PROVIDED DATA Start Marker

Lemma upsert_swatch_row (now_ : Z) (payload : dict) (sid : string) (t : table) :
  has_required_keys payload sid ->
  ∃ r, upsert_swatch None now_ payload t = Ok (<[sid := r]> t)
       ∧ carries r payload now_.
Proof.
  intros (Hid & [pc Hpc] & [sc Hsc] & [ds Hds] & [th Hth]).
  unfold upsert_swatch, dict_item. rewrite Hsc, Hid, Hpc, Hds, Hth.
  cbn [rbind]. unfold execute, upsert_sql.
  cbn [insert_columns insert_values conflict_target update_set proposed_row
       eval_sql dict_lookup String.eqb Ascii.eqb Bool.eqb rbind].
  rewrite lookup_insert_eq.
  assert (Hget : ∀ k v, dict_lookup payload k = Some v -> dict_get payload k = v).
  { intros k v Hk. unfold dict_get. rewrite Hk. reflexivity. }
  destruct (t !! sid) as [existing|] eqn:Et.
  - cbn [apply_set eval_sql rbind]. lookup_columns.
    repeat (cbn [rbind]; lookup_columns).
    eexists; split; [reflexivity|]. split.
    + intros c Hc. unfold payload_columns in Hc.
      repeat (apply elem_of_cons in Hc as [->|Hc]);
        [ .. | apply elem_of_nil in Hc; contradiction ];
        unfold bound_param; cbn [String.eqb Ascii.eqb Bool.eqb];
        lookup_columns;
        rewrite ?(Hget _ _ Hpc), ?(Hget _ _ Hsc), ?(Hget _ _ Hds), ?(Hget _ _ Hth);
        reflexivity.
    + lookup_columns. reflexivity.
  - eexists; split; [reflexivity|]. split.
    + intros c Hc. unfold payload_columns in Hc.
      repeat (apply elem_of_cons in Hc as [->|Hc]);
        [ .. | apply elem_of_nil in Hc; contradiction ];
        unfold bound_param; cbn [String.eqb Ascii.eqb Bool.eqb];
        lookup_columns;
        rewrite ?(Hget _ _ Hpc), ?(Hget _ _ Hsc), ?(Hget _ _ Hds), ?(Hget _ _ Hth);
        reflexivity.
    + lookup_columns. reflexivity.
Qed.

(** C8.  One call of [upsert_swatch] executes the statement once; the row
    stored under the payload's [swatch_id] then carries, in each of the seven
    non-key columns, the value bound from the payload, and the statement's
    time in [updated_at], whatever the row held before.  Two calls with the
    same [swatch_id] and different payloads therefore leave one row for that
    key, carrying the second payload, and leave every other row alone. *)
Theorem upsert_swatch_overwrites
    (now1 now2 : Z) (p1 p2 : dict) (sid : string) (t : table) :
  has_required_keys p1 sid ->
  has_required_keys p2 sid ->
  ∃ t1 t2 r1 r2,
    upsert_swatch None now1 p1 t = Ok t1
    ∧ upsert_swatch None now2 p2 t1 = Ok t2
    ∧ t1 !! sid = Some r1 ∧ carries r1 p1 now1
    ∧ t2 !! sid = Some r2 ∧ carries r2 p2 now2
    ∧ dom t2 = {[sid]} ∪ dom t
    ∧ (∀ k, k ≠ sid -> t2 !! k = t !! k).
Proof.
  clear json_loads.
  intros H1 H2.
  destruct (upsert_swatch_row now1 p1 sid t H1) as (r1 & E1 & C1).
  destruct (upsert_swatch_row now2 p2 sid (<[sid := r1]> t) H2) as (r2 & E2 & C2).
  exists (<[sid := r1]> t), (<[sid := r2]> (<[sid := r1]> t)), r1, r2.
  repeat split; try assumption; try apply C1; try apply C2.
  - apply lookup_insert_eq.
  - apply lookup_insert_eq.
  - rewrite !dom_insert_L. set_solver.
  - intros k Hk. rewrite !lookup_insert_ne by congruence. reflexivity.
Qed.

(* ------------------------------------------------------------------ *)
(** ** What each block of the script does *)

Lemma sbind_done {A B} (m : M A) (f : A -> M B) w a w' :
  m w = (Done a, w') -> sbind m f w = f a w'.
Proof. intros H. unfold sbind. rewrite H. reflexivity. Qed.

Lemma sbind_halt {A B} (m : M A) (f : A -> M B) w h w' :
  m w = (Halt h, w') -> sbind m f w = (Halt h, w').
Proof. intros H. unfold sbind. rewrite H. reflexivity. Qed.

Lemma session_eta (s : session_state) :
  SessionState (draft_meta s) (accepted_meta s) (meta_dirty s) (description s)
               (desc_based_on_meta s) = s.
Proof. destruct s; reflexivity. Qed.

Lemma world_eta (w : world) :
  World (session w) (heap w) (swatch_metadata w) (out w) = w.
Proof. destruct w; reflexivity. Qed.

Lemma contents_app_l (h more : list dict) (l : loc) :
  (l < length h)%nat -> contents (h ++ more) l = contents h l.
Proof. intros Hl. unfold contents. rewrite lookup_app_l by exact Hl. reflexivity. Qed.

Lemma contents_new (h : list dict) (d : dict) :
  contents (h ++ [d]) (length h) = d.
Proof. unfold contents. rewrite list_lookup_middle by reflexivity. reflexivity. Qed.

Lemma mark_dirty_eq (w : world) :
  _mark_dirty w = (Done tt, set_session (dirtied (session w)) w).
Proof.
  unfold _mark_dirty, dirtied, sbind, read_session.
  destruct w as [[dm am md ds bs] h t o]; destruct am; reflexivity.
Qed.

Lemma extract_button_ok (e : env) (w : world) (d : dict) :
  extract_metadata (vision_reply e) = Ok (VDict d) ->
  extract_button e w
  = (Done tt,
     World (SessionState (Some (length (heap w))) None false "" None)
           (heap w ++ [with_defaults d]) (swatch_metadata w) (out w)).
Proof.
  intros H. unfold extract_button, try_except, sbind, lift. rewrite H.
  unfold sret, new_dict, obj_setdefault, assign, set_heap, set_session.
  cbn [heap session swatch_metadata out fst snd].
  rewrite !(alter_app_r_alt _ (heap w)) by (cbn; lia).
  replace (length (heap w) - length (heap w))%nat with 0%nat by lia.
  reflexivity.
Qed.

PROVIDED DATA End Marker

§ **PROBLEM DETAILS**:
Working from the data above, extract solely the lines from the one containing "- eexists; split; [reflexivity|]. split." through the one containing "intros H1 H2.", exactly as they appear, both included.

§ **PROBLEM SOLUTION**:
  - eexists; split; [reflexivity|]. split.
    + intros c Hc. unfold payload_columns in Hc.
      repeat (apply elem_of_cons in Hc as [->|Hc]);
        [ .. | apply elem_of_nil in Hc; contradiction ];
        unfold bound_param; cbn [String.eqb Ascii.eqb Bool.eqb];
        lookup_columns;
        rewrite ?(Hget _ _ Hpc), ?(Hget _ _ Hsc), ?(Hget _ _ Hds), ?(Hget _ _ Hth);
        reflexivity.
    + lookup_columns. reflexivity.
Qed.

(** C8.  One call of [upsert_swatch] executes the statement once; the row
    stored under the payload's [swatch_id] then carries, in each of the seven
    non-key columns, the value bound from the payload, and the statement's
    time in [updated_at], whatever the row held before.  Two calls with the
    same [swatch_id] and different payloads therefore leave one row for that
    key, carrying the second payload, and leave every other row alone. *)
Theorem upsert_swatch_overwrites
    (now1 now2 : Z) (p1 p2 : dict) (sid : string) (t : table) :
  has_required_keys p1 sid ->
  has_required_keys p2 sid ->
  ∃ t1 t2 r1 r2,
    upsert_swatch None now1 p1 t = Ok t1
    ∧ upsert_swatch None now2 p2 t1 = Ok t2
    ∧ t1 !! sid = Some r1 ∧ carries r1 p1 now1
    ∧ t2 !! sid = Some r2 ∧ carries r2 p2 now2
    ∧ dom t2 = {[sid]} ∪ dom t
    ∧ (∀ k, k ≠ sid -> t2 !! k = t !! k).
Proof.
  clear json_loads.
  intros H1 H2.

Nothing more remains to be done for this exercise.